Fashion retailers will see revenue growth of up to 15% in FY25 according to ICRA, largely due to network expansion. Despite facing inflationary pressures, the segment is expected to maintain stability, with operating profit margins projected to be between 13-14%. This growth will be bolstered by the festive season and the launch of new stores.
According to a report by ratings agency ICRA, the fashion retailers are anticipated to achieve up to 15% revenue growth in FY25, largely driven by network expansion. This expansion is expected to bolster revenue growth in the current fiscal year, despite inflationary pressures, with ICRA maintaining a “stable outlook” for the fashion retail industry.
The agency stated, “The operating profit margin (OPM) of its sample set of companies is likely to remain in the range of 13-14 per cent in FY2025. This is despite a robust 14-15 per cent YoY (Year-on-Year) revenue growth estimated for the year, supported by network expansion.”
ICRA forecasts marginal sequential sales growth for fashion retailers in Q2 FY2025, partly due to the festive season being pushed to Q3 this year. The sector has experienced a demand slowdown since Q4 FY23 as a result of inflationary challenges.

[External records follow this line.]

(* ===== verification/InjectedListers.v ===== *)
(** The listers over a client that the injection offers in place of those over
    a cache: [wrapper] of
    pkg/client/injection/informers/taskgroup/v1alpha1/taskgroup/taskgroup.go
    and of its filtered/taskgroup.go. What a client promises to them is a type
    class, which the fake clientset implements, and over a server that serves a
    store the wrapped dynamic client and the typed client; what the listers
    promise is proved against the class. *)
From S2P Require Import Prelude GoStrings Types Conditions RunTypes Listers InformerFactory Rest Wiring ReconcilerExample Clients FakeClient FakeClientTheorems Clientset Injection TaskGroupClients.

(** ** Selectors *)

(** [labels.Selector] and [labels.Requirement] *)
Class LabelSelectors := {
  labels_Selector : Type;
  labels_Requirement : Type;
  Selector_String : labels_Selector → string;
  Selector_Add : labels_Selector → list labels_Requirement → labels_Selector;
  ParseToRequirements : string → fallible (list labels_Requirement)
}.

(** [v1.ListOptions{LabelSelector: ..., ResourceVersion: ...}] and
    [v1.GetOptions{ResourceVersion: ...}]; an empty version is left out. *)
Definition version_options (resourceVersion : string) : json :=
  JObj (if bool_decide (resourceVersion = "") then [] else [("resourceVersion", JStr resourceVersion)]).

Definition selector_options (selector resourceVersion : string) : ListOptions := {|
  ListOptions_LabelSelector := selector; ListOptions_Watch := false; ListOptions_TimeoutSeconds := None;
  ListOptions_Other := version_options resourceVersion |}.

Section listers.
Context {S : Server} {C : Codecs} {L : Library} {LS : LabelSelectors}.

(** ** Calls of the client *)

(** [client.CustomV1alpha1().TaskGroups(ns).List(ctx, opts)] *)
Definition client_List (client : versioned_Interface) (ns : string) (opts : ListOptions) : action (result (list TaskGroup)) :=
  c ← Interface_TaskGroups client ns; TaskGroups_List c opts.

(** [client.CustomV1alpha1().TaskGroups(ns).Get(ctx, name, opts)] *)
Definition client_Get_TaskGroup (client : versioned_Interface) (ns name : string) (opts : Options) : action (result TaskGroup) :=
  c ← Interface_TaskGroups client ns; TaskGroups_Get c name opts.

(** [if err != nil { return nil, err }] and the copy of the items, or the panic
    for a list that is nil *)
Definition items_of (r : result (list TaskGroup)) : action (fallible (list TaskGroup)) :=
  match r with
  | (_, Some err) => mret (inl err)
  | (Some items, None) => mret (inr items)
  | (None, None) => panic
  end.

(** ** The lister over a client (taskgroup.go) *)

Definition load_wrapper (p : nat) : action wrapper := λ h,
  match heap_wrappers h !! p with Some w => Returns (w, h) | None => Panics end.

Definition store_wrapper (p : nat) (w : wrapper) : action unit := λ h,
  Returns (tt, set_wrappers (<[p := w]> (heap_wrappers h)) h).

(** [func (w *wrapper) TaskGroups(namespace string) taskgroupv1alpha1.TaskGroupNamespaceLister] *)
Definition wrapper_TaskGroups (p : nat) (namespace : string) : action nat :=
  w ← load_wrapper p;
  new_wrapper {| wrapper_client := wrapper_client w; wrapper_namespace := namespace;
                 wrapper_resourceVersion := wrapper_resourceVersion w |}.

(** [func (w *wrapper) SetResourceVersion(resourceVersion string)] *)
Definition wrapper_SetResourceVersion (p : nat) (resourceVersion : string) : action unit :=
  w ← load_wrapper p;
  store_wrapper p {| wrapper_client := wrapper_client w; wrapper_namespace := wrapper_namespace w;
                     wrapper_resourceVersion := resourceVersion |}.

(** [func (w *wrapper) List(selector labels.Selector) (ret []*apistaskgroupv1alpha1.TaskGroup, err error)] *)
Definition wrapper_List (p : nat) (selector : labels_Selector) : action (fallible (list TaskGroup)) :=
  w ← load_wrapper p;
  lo ← client_List (wrapper_client w) (wrapper_namespace w)
         (selector_options (Selector_String selector) (wrapper_resourceVersion w));
  items_of lo.

(** [func (w *wrapper) Get(name string) ( *apistaskgroupv1alpha1.TaskGroup, error)] *)
Definition wrapper_Get (p : nat) (name : string) : action (result TaskGroup) :=
  w ← load_wrapper p;
  client_Get_TaskGroup (wrapper_client w) (wrapper_namespace w) name (version_options (wrapper_resourceVersion w)).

In Q1 FY25, however, fashion retailers in ICRA’s sample set reported an 18% year-on-year increase in sales, supported by expanding store networks and the introduction of new product categories. The premium segment saw a 3% drop in average sales per square foot (ASPSF) in the June quarter, while the value fashion segment showed positive growth, reaching pre-pandemic levels for the first time.
Despite these gains, the margins for fashion retailers remained flat year-on-year, indicating lower-than-expected returns. This was primarily due to increased advertising and promotional expenses associated with opening new stores and launching new product lines.